(The task)
Repeat exactly the lines below that lie between the line with "(** Reading the world. *)" and the line with "(** [hoare P", counting both of those lines as part of the answer.

(Excerpted data)
(* ===== verification/Promise.v ===== *)
(** * Promises

    Both sources chain promises: [getImageData]
    ([src/src/hooks/useImageData.ts] 41-75) awaits
    [axios.get(url).then(...).catch(...)] twice, and [copyHandler]
    ([src/src/pages/index.tsx] 53-64) chains [then] and [catch] on
    [navigator.clipboard.writeText(...)].  In both, nothing else runs
    between the settling of a promise and the reaction chained to it, so
    a promise is modelled by what it has done to the world when it
    settles and by how it settles: a function from the world [W] to a
    value or a reason [R] of rejection, and the world after.

    [mret] is [Promise.resolve] (and the [return] of an [async]
    function), [reject] is [Promise.reject] (and a [throw] inside a
    reaction), [then_] is [then] with one argument, which is also what
    [await] does to the rest of an [async] function, and [catch] is
    [catch].  A reaction is a function to promises: one that returns
    nothing is [mret tt] after its effects, one that throws is [reject].

    The file gives the monad with its laws up to pointwise equality, the
    laws of [catch], a Hoare logic for promises with the rule of loop
    invariants for [forEach], and the promises that never reject.
    The semantics is that of ECMA-262 (Promise objects), for chains that
    are awaited or left alone. *)

From S2P Require Import Prelude.

(** ** Definitions *)

Definition Promise (W R A : Type) : Type := W → (A + R) * W.

(** How a promise has settled. *)
Definition is_fulfilled {A R} (o : A + R) : Prop :=
  match o with inl _ => True | inr _ => False end.

#[export] Instance is_fulfilled_dec {A R} (o : A + R) :
  Decision (is_fulfilled o).
Proof. destruct o; apply _. Defined.

Section operations.
Context {W R : Type}.

#[export] Instance promise_ret : MRet (Promise W R) := λ A v w, (inl v, w).

#[export] Instance promise_bind : MBind (Promise W R) := λ A B f p w,
  match p w with
  | (inl v, w) => f v w
  | (inr r, w) => (inr r, w)
  end.

(** [Promise.reject(r)]; [throw r] inside a reaction. *)
Definition reject {A} (r : R) : Promise W R A := λ w, (inr r, w).

(** [p.then(f)]. *)
Definition then_ {A B} (p : Promise W R A) (f : A → Promise W R B)
    : Promise W R B :=
  p ≫= f.

(** [p.catch(h)]. *)
Definition catch {A} (p : Promise W R A) (h : R → Promise W R A)
    : Promise W R A := λ w,
  match p w with
  | (inl v, w) => (inl v, w)
  | (inr r, w) => h r w
  end.

(** A statement that changes the world and completes normally. *)
Definition effect (f : W → W) : Promise W R unit := λ w, (inl tt, f w).

(** Reading the world. *)
Definition inspect {A} (f : W → A) : Promise W R A := λ w, (inl (f w), w).

(** [l.forEach(f)]: the callback is called for each element in order;
    when a call throws, the rest is not visited. *)
Fixpoint forEach {A} (l : list A) (f : A → Promise W R unit)
    : Promise W R unit :=
  match l with
  | [] => mret tt
  | x :: l => f x ≫= λ _, forEach l f
  end.

(** Promises are compared by what they do: in every world. *)
#[export] Instance promise_equiv {A} : Equiv (Promise W R A) :=
  pointwise_relation W eq.

(** The promise is fulfilled, whatever the world. *)
Definition never_rejects {A} (p : Promise W R A) : Prop :=
  ∀ w, is_fulfilled (p w).1.

(** [hoare P p Q]: from a world that satisfies [P], the promise settles
    in a way and a world that satisfy [Q]. *)
Definition hoare {A} (P : W → Prop) (p : Promise W R A)
    (Q : A + R → W → Prop) : Prop :=
  ∀ w, P w → Q (p w).1 (p w).2.

End operations.

Arguments reject {W R A} r w /.
Arguments effect {W R} f w /.
Arguments inspect {W R A} f w /.

(** ** The laws *)

Section laws.
Context {W R : Type}.
Implicit Types (w : W) (r : R).

#[export] Instance promise_equivalence {A} :
  Equivalence (≡@{Promise W R A}).
Proof. unfold equiv, promise_equiv. apply _. Qed.

#[export] Instance promise_bind_proper {A B} :
  Proper (pointwise_relation A (≡) ==> (≡) ==> (≡@{Promise W R B})) mbind.
Proof.
  intros f g Hfg p q Hpq w. unfold mbind, promise_bind. rewrite (Hpq w).
  destruct (q w) as [[v|r] w']; [apply Hfg|done].
Qed.

#[export] Instance catch_proper {A} :
  Proper ((≡) ==> pointwise_relation R (≡) ==> (≡@{Promise W R A})) catch.
Proof.
  intros p q Hpq h k Hhk w. unfold catch. rewrite (Hpq w).
  destruct (q w) as [[v|r] w']; [done|apply Hhk].
Qed.

Lemma promise_left_id {A B} (v : A) (f : A → Promise W R B) :
  mret v ≫= f ≡ f v.
Proof. done. Qed.

Lemma promise_right_id {A} (p : Promise W R A) : p ≫= mret ≡ p.
Proof.
  intros w. unfold mbind, promise_bind. by destruct (p w) as [[v|r] w'].
Qed.

Lemma promise_assoc {A B C} (p : Promise W R A) (f : A → Promise W R B)
    (g : B → Promise W R C) :
  (p ≫= f) ≫= g ≡ p ≫= (λ v, f v ≫= g).
Proof.
  intros w. unfold mbind, promise_bind. by destruct (p w) as [[v|r] w'].
Qed.

(** A rejection skips the reactions of [then]. *)
Lemma then_reject {A B} r (f : A → Promise W R B) :
  then_ (reject r) f ≡ reject r.
Proof. done. Qed.

(** A fulfilment skips the reaction of [catch]. *)
Lemma catch_ret {A} (v : A) (h : R → Promise W R A) : catch (mret v) h ≡ mret v.
Proof. done. Qed.

Lemma catch_reject {A} r (h : R → Promise W R A) : catch (reject r) h ≡ h r.
Proof. done. Qed.

Lemma catch_rethrow {A} (p : Promise W R A) : catch p reject ≡ p.
Proof. intros w. unfold catch. by destruct (p w) as [[v|r] w']. Qed.

Lemma catch_assoc {A} (p : Promise W R A) (h k : R → Promise W R A) :
  catch (catch p h) k ≡ catch p (λ r, catch (h r) k).
Proof. intros w. unfold catch. by destruct (p w) as [[v|r] w']. Qed.

Lemma forEach_app {A} (l k : list A) (f : A → Promise W R unit) :
  forEach (l ++ k) f ≡ forEach l f ≫= λ _, forEach k f.
Proof.
  induction l as [|x l IH]; simpl; [done|].
  rewrite promise_assoc. by setoid_rewrite IH.
Qed.

End laws.

(** ** Promises that never reject *)

Section never_rejects.
Context {W R : Type}.
Implicit Types (w : W) (r : R).

Lemma never_rejects_ret {A} (v : A) : never_rejects (mret v : Promise W R A).
Proof. by intros w. Qed.

Lemma never_rejects_effect (f : W → W) :
  never_rejects (effect f : Promise W R unit).
Proof. by intros w. Qed.

Lemma never_rejects_inspect {A} (f : W → A) :
  never_rejects (inspect f : Promise W R A).
Proof. by intros w. Qed.

Lemma never_rejects_bind {A B} (p : Promise W R A) (f : A → Promise W R B) :
  never_rejects p → (∀ v, never_rejects (f v)) → never_rejects (p ≫= f).
Proof.
  intros Hp Hf w. specialize (Hp w). unfold mbind, promise_bind.
  destruct (p w) as [[v|r] w']; [apply Hf|by destruct Hp].
Qed.

(** A chain that ends in a [catch] whose reaction never rejects never
    rejects, whatever comes before. *)
Lemma never_rejects_catch {A} (p : Promise W R A) (h : R → Promise W R A) :
  (∀ r, never_rejects (h r)) → never_rejects (catch p h).
Proof.
  intros Hh w. unfold catch. destruct (p w) as [[v|r] w']; [done|apply Hh].
Qed.

End never_rejects.

#[export] Hint Resolve never_rejects_ret never_rejects_effect
  never_rejects_inspect never_rejects_bind never_rejects_catch : js.

(** ** The rules of the logic *)

Section hoare.
Context {W R : Type}.
Implicit Types (w : W) (r : R) (P I : W → Prop).

Lemma hoare_consequence {A} P P' (Q Q' : A + R → W → Prop)
    (p : Promise W R A) :
  (∀ w, P' w → P w) → (∀ o w, Q o w → Q' o w) →
  hoare P p Q → hoare P' p Q'.
Proof. unfold hoare. auto. Qed.

Lemma hoare_ret {A} (Q : A + R → W → Prop) (v : A) :
  hoare (Q (inl v)) (mret v) Q.
Proof. by intros w. Qed.

Lemma hoare_reject {A} (Q : A + R → W → Prop) r :
  hoare (Q (inr r)) (reject r) Q.
Proof. by intros w. Qed.

Lemma hoare_effect (Q : unit + R → W → Prop) (f : W → W) :
  hoare (λ w, Q (inl tt) (f w)) (effect f) Q.
Proof. by intros w. Qed.

Lemma hoare_inspect {A} (Q : A + R → W → Prop) (f : W → A) :
  hoare (λ w, Q (inl (f w)) w) (inspect f) Q.
Proof. by intros w. Qed.

(** The rule of sequence, for [then] and [await]: the reaction runs from
    the worlds in which the promise is fulfilled; a rejection passes. *)
Lemma hoare_bind {A B} P (Q : A + R → W → Prop) (Q' : B + R → W → Prop)
    (p : Promise W R A) (f : A → Promise W R B) :
  hoare P p Q → (∀ v, hoare (Q (inl v)) (f v) Q') →
  (∀ r w, Q (inr r) w → Q' (inr r) w) →
  hoare P (p ≫= f) Q'.
Proof.
  intros Hp Hf Hr w Hw. specialize (Hp w Hw). unfold mbind, promise_bind.
  destruct (p w) as [[v|r] w']; simpl in *; [by apply Hf|by apply Hr].
Qed.

(** The rule of [catch]: the reaction runs from the worlds in which the
    promise is rejected; a fulfilment passes. *)
Lemma hoare_catch {A} P (Q Q' : A + R → W → Prop)
    (p : Promise W R A) (h : R → Promise W R A) :
  hoare P p Q → (∀ r, hoare (Q (inr r)) (h r) Q') →
  (∀ v w, Q (inl v) w → Q' (inl v) w) →
  hoare P (catch p h) Q'.
Proof.
  intros Hp Hh Hv w Hw. specialize (Hp w Hw). unfold catch.
  destruct (p w) as [[v|r] w']; simpl in *; [by apply Hv|by apply Hh].
Qed.

(** The rule of invariants for [forEach]: what every call of the callback
    keeps, whether it returns or throws, the loop keeps. *)
Lemma hoare_forEach {A} I (l : list A) (f : A → Promise W R unit) :
  (∀ x, x ∈ l → hoare I (f x) (λ _, I)) →
  hoare I (forEach l f) (λ _, I).
Proof.
  induction l as [|x l IH]; intros Hf; simpl; [by intros w|].
  eapply hoare_bind; [apply Hf, list_elem_of_here| |done].
  intros []. apply IH. intros y Hy. by apply Hf, list_elem_of_further.
Qed.

(** An invariant of the world is kept by a promise that never rejects
    and then holds with a value. *)
Lemma hoare_never_rejects {A} I (p : Promise W R A) :
  never_rejects p → hoare I p (λ _, I) →
  hoare I p (λ o w, is_fulfilled o ∧ I w).
Proof. intros Hp Hi w Hw. split; [apply Hp|by apply Hi]. Qed.

End hoare.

(Finished task)
(** Reading the world. *)
Definition inspect {A} (f : W → A) : Promise W R A := λ w, (inl (f w), w).

(** [l.forEach(f)]: the callback is called for each element in order;
    when a call throws, the rest is not visited. *)
Fixpoint forEach {A} (l : list A) (f : A → Promise W R unit)
    : Promise W R unit :=
  match l with
  | [] => mret tt
  | x :: l => f x ≫= λ _, forEach l f
  end.

(** Promises are compared by what they do: in every world. *)
#[export] Instance promise_equiv {A} : Equiv (Promise W R A) :=
  pointwise_relation W eq.

(** The promise is fulfilled, whatever the world. *)
Definition never_rejects {A} (p : Promise W R A) : Prop :=
  ∀ w, is_fulfilled (p w).1.

(** [hoare P p Q]: from a world that satisfies [P], the promise settles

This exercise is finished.